I am learning how to use the Haskell lexical analyzer tool called Alex1.
I am trying to implement a lexical analyzer for this string (an email "From:" header):
From: "John Doe" <john@doe.org>
I want to break it up into this list of tokens:
[
From,
DisplayName "John Doe",
Email,
LocalName "john",
Domain "doe.org"
]
Below is my implementation. It works fine if the string doesn't contain a display name.

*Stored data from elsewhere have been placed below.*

(* ===== verification/OutputBatch.v ===== *)
(** * The size of a batch of the interleaver: calculate_batch_size of libobs/obs-output.c

    How many packets may wait for those of another encoder: what fits into twice the
    longest interval between the packets of an encoder. *)

From S2P Require Import Prelude Util Encoder Interleave.

Local Open Scope Z_scope.

Section batch.
(** [frame_rate_divisor] of the encoders, and the frame rate of [obs_get_video_info]. *)
Context (frame_rate_divisor : obs_encoder → Z) (ovi_fps_num ovi_fps_den : Z).

Definition obs_encoder_get_frame_rate_divisor (e : obs_encoder) : Z :=
  match enc_type e with OBS_ENCODER_VIDEO => frame_rate_divisor e | OBS_ENCODER_AUDIO => 0 end.

(** The interval between two packets, in nanoseconds. *)
Definition video_interval (e : obs_encoder) : option Z :=
  let den := u32 (ovi_fps_den * obs_encoder_get_frame_rate_divisor e) in
  mul_div64 1000000000 den ovi_fps_num.

Definition audio_interval (e : obs_encoder) : option Z :=
  mul_div64 1000000000 (obs_encoder_get_frame_size (Some e)) (obs_encoder_get_sample_rate (Some e)).

Definition encoder_intervals (c : output_conf) : option (list Z) :=
  v ← mapM video_interval (omap id (video_encoders c));
  a ← mapM audio_interval (omap id (audio_encoders c));
  Some (v ++ a).

Definition largest (intervals : list Z) : Z :=
  foldl (λ largest_interval i, if largest_interval <? i then i else largest_interval) 0 intervals.

(** One turn of the last loop. *)
Definition add_interval (largest_interval batch i : Z) : option Z :=
  num ← checked_div (u64 (largest_interval * 2)) i;
  Some (u64 (batch + num)).

(** [batch] is [interleaver_max_batch_size], to which the function adds. *)
Definition calculate_batch_size (c : output_conf) (batch : Z) : option Z :=
  intervals ← encoder_intervals c;
  foldl (λ batch i, batch ← batch; add_interval (largest intervals) batch i) (Some batch) intervals.
End batch.

(** ** The result *)

Lemma largest_above l : ∀ m, m ≤ foldl (λ m i, if m <? i then i else m) m l ∧
  Forall (λ i, i ≤ foldl (λ m i, if m <? i then i else m) m l) l.
Proof.
  induction l as [|i l IH]; intros m; cbn [foldl]; [split; [lia|constructor]|].
  destruct (IH (if m <? i then i else m)) as [Hm Hl]. destruct (Z.ltb_spec m i); (split; [lia|constructor; [lia|done]]).
Qed.

(** The sum the loop computes. *)
Definition batch_sum (m : Z) (l : list Z) : Z := foldr (λ i s, (2 * m) `div` i + s) 0 l.

Lemma batch_loop m l : 0 ≤ m < 2 ^ 62 → Forall (λ i, 0 < i ≤ m) l → ∀ b, 0 ≤ b → b + batch_sum m l < 2 ^ 64 →
  foldl (λ batch i, batch ← batch; add_interval m batch i) (Some b) l =
    Some (b + batch_sum m l).
Proof.
  intros Hm. induction 1 as [|i l Hi Hl IH]; intros b Hb Hs; [cbn; by rewrite Z.add_0_r|].
  change (batch_sum m (i :: l)) with ((2 * m) `div` i + batch_sum m l) in *. cbn [foldl]. change (Some b ≫= λ batch, add_interval m batch i) with (add_interval m b i).
  assert (0 ≤ batch_sum m l) as Hp.
  { clear -Hl Hm. unfold batch_sum. induction Hl as [|j l Hj Hl IH]; cbn [foldr]; [done|].
    pose proof (Z.div_pos (2 * m) j ltac:(lia) ltac:(lia)). lia. }
  assert (0 ≤ (2 * m) `div` i) by (apply Z.div_pos; lia).
  assert (add_interval m b i = Some (b + (2 * m) `div` i)) as ->.
  { unfold add_interval. rewrite (u64_small (m * 2)), checked_div_some, (Z.mul_comm m 2) by lia. cbn [mbind option_bind].
    by rewrite u64_small by lia. }
  rewrite IH by lia. f_equal. lia.
Qed.

Lemma largest_below l m k : m < k → Forall (λ i, 0 < i < k) l → foldl (λ m i, if m <? i then i else m) m l < k.
Proof. intros Hm Hl. revert m Hm. induction Hl as [|i l Hi Hl IH]; intros m Hm; cbn [foldl]; [done|]. apply IH. case_match; lia. Qed.

Lemma batch_sum_two m l : Forall (λ i, 0 < i ≤ m) l → 2 * zlen l ≤ batch_sum m l.
Proof.
  unfold zlen. induction 1 as [|i l Hi Hl IH]; cbn [length]; [done|].
  change (batch_sum m (i :: l)) with ((2 * m) `div` i + batch_sum m l).
  pose proof (Z.div_le_lower_bound (2 * m) i 2 ltac:(lia) ltac:(lia)). lia.
Qed.

(** An encoder has room for all the packets of twice the longest interval: for two at
    least, the encoder with that interval for two exactly. *)
Theorem batch_size divisor num den c l b :
  encoder_intervals divisor num den c = Some l → Forall (λ i, 0 < i < 2 ^ 62) l → 0 ≤ b →
  b + batch_sum (largest l) l < 2 ^ 64 →
  calculate_batch_size divisor num den c b = Some (b + batch_sum (largest l) l) ∧
  2 * zlen l ≤ batch_sum (largest l) l.
Proof.
  intros El Hl Hb Hs. unfold calculate_batch_size. rewrite El. cbn [mbind option_bind].
  destruct (largest_above l 0) as [H0 Hle]. fold (largest l) in H0, Hle.
  assert (Forall (λ i, 0 < i ≤ largest l) l) as Hr.
  { apply Forall_forall. intros i Hi. rewrite Forall_forall in Hl, Hle. specialize (Hl i Hi). specialize (Hle i Hi).
    cbn in Hle. lia. }
  pose proof (largest_below l 0 (2 ^ 62) ltac:(lia) Hl) as Hm. fold (largest l) in Hm.
  split; [apply batch_loop; (lia || done)|by apply batch_sum_two].
Qed.

(** Video at 30 frames per second with audio of 1024 samples at 48 kHz. *)
Definition ex_batch_video : obs_encoder :=
  mk_encoder 1 OBS_ENCODER_VIDEO None None "h264" None None None None None 0 0 0 0 1 30.
Definition ex_batch_audio : obs_encoder :=
  mk_encoder 2 OBS_ENCODER_AUDIO None None "aac" None None None None
    (Some (mk_audio 48000 SPEAKERS_STEREO)) 0 0 48000 1024 1 48000.
Definition ex_batch_conf : output_conf := mk_conf [Some ex_batch_video; None] [Some ex_batch_audio] 0.

Example batch_first_session : calculate_batch_size (λ _, 1) 30 1 ex_batch_conf 0 = Some 5.
Proof. vm_compute. reflexivity. Qed.

(** It is never set to zero: the second session of an output begins with the size of the
    first. *)
Example batch_second_session : calculate_batch_size (λ _, 1) 30 1 ex_batch_conf 5 = Some 10.
Proof. vm_compute. reflexivity. Qed.

(** An encoder that is not yet connected to the audio has no sample rate. *)
Example batch_no_rate : calculate_batch_size (λ _, 1) 30 1
  (mk_conf [Some ex_batch_video] [Some (mk_encoder 2 OBS_ENCODER_AUDIO None None "aac" None None None None None 0 0 0 1024 1 1)] 0) 0 = None.
Proof. vm_compute. reflexivity. Qed.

That is, this works fine:
let s = "From: <john@doe.org>"
alexScanTokens s
However, when I include a display name, I get this error message:
[From*** Exception: lexical error
That is, this results in an error:
let s = "From: \"John Doe\" <john@doe.org>"
alexScanTokens s
I am guessing that this part of my Alex
program is causing the error:
\"[a-zA-Z ]+\" { \s -> DisplayName (init (tail s)) }
In Alex
the left side is a regular expression:
\"[a-zA-Z ]+\"
and the right side is the action to be taken when a string is found that matches the regular expression:
{ \s -> DisplayName (init (tail s)) }
Any ideas on what the problem might be?
{
module Main (main) where
}
%wrapper "basic"
$digit = 0-9 -- digits
$alpha = [a-zA-Z] -- alphabetic characters
tokens :-
$white+ ;
From: { \s -> From }
\"[a-zA-Z ]+\" { \s -> DisplayName (init (tail s)) }
\< { \s -> Email }
[$alpha]+@ { \s -> LocalPart (init s) }
[$alpha\.]+> { \s -> Domain (init s) }
{
-- Each action has type :: String -> Token
-- The token type:
data Token =
From |
DisplayName String |
Email |
LocalPart String |
Domain String
deriving (Eq,Show)
main = do
s <- getContents
print (alexScanTokens s)
}
1 The "Alex" lexical analyzer tool may be found at this URL: http://www.haskell.org/alex/doc/html/introduction.html
It's the space in "John Doe"
that's causing trouble.
Whitespace is ignored in character sets like [a-zA-Z ]
. To include the space, you need to escape it with a backslash, e.g. [a-zA-Z\ ]
.
Also, I can't help but note that a lexer might be the wrong tool for this job. Consider writing a proper parser using e.g. Parsec.